## WORK INSTRUCTION
Pick every line from the data below that contains the string "true" and copy it.
________
Lemma decode_skippable gs :
  ~ host_fails W -> ~ host_cancels W ->
  unread e = concat (map seg_bytes gs) -> gs <> [] ->
  Forall (fun g => seg_ok g /\ is_modern g = false) gs ->
  exists e' r rc, sup_lz4_decode_with_memory fuel true e = Some (e', r, rc) /\
    rc = SUP_LZ4_OK /\ written e' = written e /\
    skippable_frames r = Z.of_nat (length gs) /\ frames r = 0 /\
    input_bytes r = Z.of_nat (length (unread e)) /\ output_bytes r = 0.
Proof.
  intros Hnf Hnc Hsrc Hne Hall. destruct e_ok as [Hb Hl].
  eapply decode_result; [by apply (decode_loop_skippable (unread e) (written e) _ Hb Hl fuel_ok gs),
                            Hall; [apply parsed_init|..]|..].
  - intros s ((HI & Hok & Hf & Hs & _) & Ha). destruct HI as [_ _ Hs' Hin Hout Hob _].
    assert (forall l, Forall (fun g => seg_ok g /\ is_modern g = false) l ->
      concat (map seg_out l) = [] /\ count is_modern l = 0) as Hsk.
    { induction 1 as [|g l [_ Hg] _ [IH1 IH2]]; [done|]. destruct g; [|done]. split; [exact IH1|exact IH2]. }
    destruct (Hsk gs Hall) as [Ho Hm]. rewrite Ho in *. cbn. rewrite Hin, Hob, Hf, Hm.
    rewrite Hs, <-(count_split is_modern gs), Hm, Hsrc, app_nil_r in *. split_and!; done.
  - intros rc s [[->| ->] Hbl]; exfalso; [by apply Hnc|by apply Hnf].
Qed.
End Entry.

(** ** A concrete host

    Reads deliver at most three bytes at a time; the library's frames are a
    header, bytes other than zero that stand for themselves, and a zero.  The world is what
    is unread, what was written, and what the library has taken in. *)

Definition example_frame (b : list Z) : option (list Z) :=
  match rev (drop 7 b) with
  | 0 :: body => if existsb (Z.eqb 0) body then None else Some (rev body)
  | _ => None
  end.

Definition example_state (k : list Z) : progress_of :=
  {| consumed := k; produced := List.filter (fun b => negb (0 =? b)) (drop 7 k); owed := O |}.

Definition example_world : Lz4World (list Z * list Z * list Z) unit := {|
  read := fun '(u, w, k) n =>
    let i := Z.to_nat (Z.min 3 (Z.min n (Z.of_nat (length u)))) in
    ((drop i u, w, k), Z.of_nat (length (take i u)), take i u);
  skip := None;
  write := fun '(u, w, k) data => ((u, w ++ data, k), 0);
  progress := None;
  custom_memory := false;
  LZ4F_createDecompressionContext_advanced := fun '(u, w, _) => ((u, w, []), Some tt);
  LZ4F_createDecompressionContext := fun '(u, w, _) => ((u, w, []), 0, tt);
  LZ4F_getFrameInfo := fun '(u, w, _) _ src =>
    if (length src =? 7)%nat then ((u, w, src), 1, header_info (nth 4 src 0), 7%nat)
    else ((u, w, []), u64 (-1), header_info 0, O);
  LZ4F_decompress := fun '(u, w, k) _ _ src =>
    if (length k <? 7)%nat || existsb (Z.eqb 0) (drop 7 k) then ((u, w, k), u64 (-1), [], O)
    else match src with
         | [] => ((u, w, k), 1, [], O)
         | b :: _ => ((u, w, k ++ [b]), (if 0 =? b then 0 else 1), (if 0 =? b then [] else [b]), 1%nat)
         end;
  LZ4F_freeDecompressionContext := fun e _ => e
|}.

Lemma no_zero k : existsb (Z.eqb 0) k = false -> List.filter (fun b => negb (0 =? b)) k = k.
Proof. induction k as [|b k IH]; [done|]. cbn [existsb List.filter]. intros [-> Hk]%orb_false_iff. cbn [negb]. by rewrite IH. Qed.

#[export, refine] Instance example_laws : Lz4Laws example_world :=
  {| unread := fun e => e.1.1; written := fun e => e.1.2; context := fun e _ => example_state e.2;
     frame_content := example_frame; owed_max := O |}.
Proof.
  - done.
  - intros [[u w] k] n e' got data [= <- <- <-] Hgot.
    split_and!; [done|symmetry; apply take_drop|done| |done].
    intros Hz Hn. cbn [fst] in *. rewrite length_take in Hz. destruct u; [done|cbn [length] in Hz; lia].
  - done.
  - done.
  - intros [[u w] k] data e' [= <-]. done.
  - done.
  - intros [[u w] k] e' c [= <- <-]. done.
  - intros [[u w] k] e' h c [= <- <- <-]. done.
  - done.
  - intros [[u w] k] c src e' hint info n. cbn [LZ4F_getFrameInfo example_world].
    destruct (Nat.eqb_spec (length src) 7) as [H7|H7]; intros [= <- <- <- <-]; (split; [done|]); (split; [done|]); [|done].
    intros _ _ _ flags _ Hfl _. split; [done|]. split; [by rewrite (nth_lookup_Some _ _ _ _ Hfl)|]. split; [done|].
    cbn [produced example_state snd]. by rewrite drop_ge by lia.
  - intros [[u w] k] c cap src e' hint out n. cbn [LZ4F_decompress example_world].
    destruct (Nat.ltb_spec (length k) 7) as [H7|H7]; cbn [orb]; [intros [= <- <- <- <-]; done|].
    destruct (existsb (Z.eqb 0) (drop 7 k)) eqn:Hk; [intros [= <- <- <- <-]; done|].
    destruct src as [|b src]; intros [= <- <- <- <-]; (split; [done|]); (split; [done|]); intros _ _.
    + cbn. rewrite !app_nil_r. by split_and!.
    + cbn [consumed produced owed example_state length take snd]. rewrite ?take_0, ?firstn_O. split; [lia|]. split.
      { rewrite drop_app_le, List.filter_app by lia. intros _. split; [done|]. split; [by destruct b|done]. }
      unfold example_frame. rewrite drop_app_le, rev_app_distr by lia. cbn [take rev app List.filter].
      destruct (Z.eqb_spec 0 b) as [<-|Hb]; [|by destruct b]. intros _. cbn [negb]. rewrite app_nil_r, no_zero by done.
      destruct (existsb (Z.eqb 0) (rev (drop 7 k))) eqn:Hr; [|by rewrite rev_involutive].
      apply existsb_exists in Hr as (x & Hx & E). apply in_rev in Hx. exfalso.
      assert (existsb (Z.eqb 0) (drop 7 k) = true) as H by (apply existsb_exists; by exists x). congruence.
Defined.

(** A skippable frame of two bytes, then a frame that stands for "AB". *)
Definition example_stream : list Z :=
  [0x50; 0x2a; 0x4d; 0x18; 2; 0; 0; 0; 9; 9;
   0x04; 0x22; 0x4d; 0x18; 0x40; 0x40; 0xc0; 65; 66; 0].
________
## RESPONSE TO THIS EXERCISE
  exists e' r rc, sup_lz4_decode_with_memory fuel true e = Some (e', r, rc) /\
      assert (existsb (Z.eqb 0) (drop 7 k) = true) as H by (apply existsb_exists; by exists x). congruence.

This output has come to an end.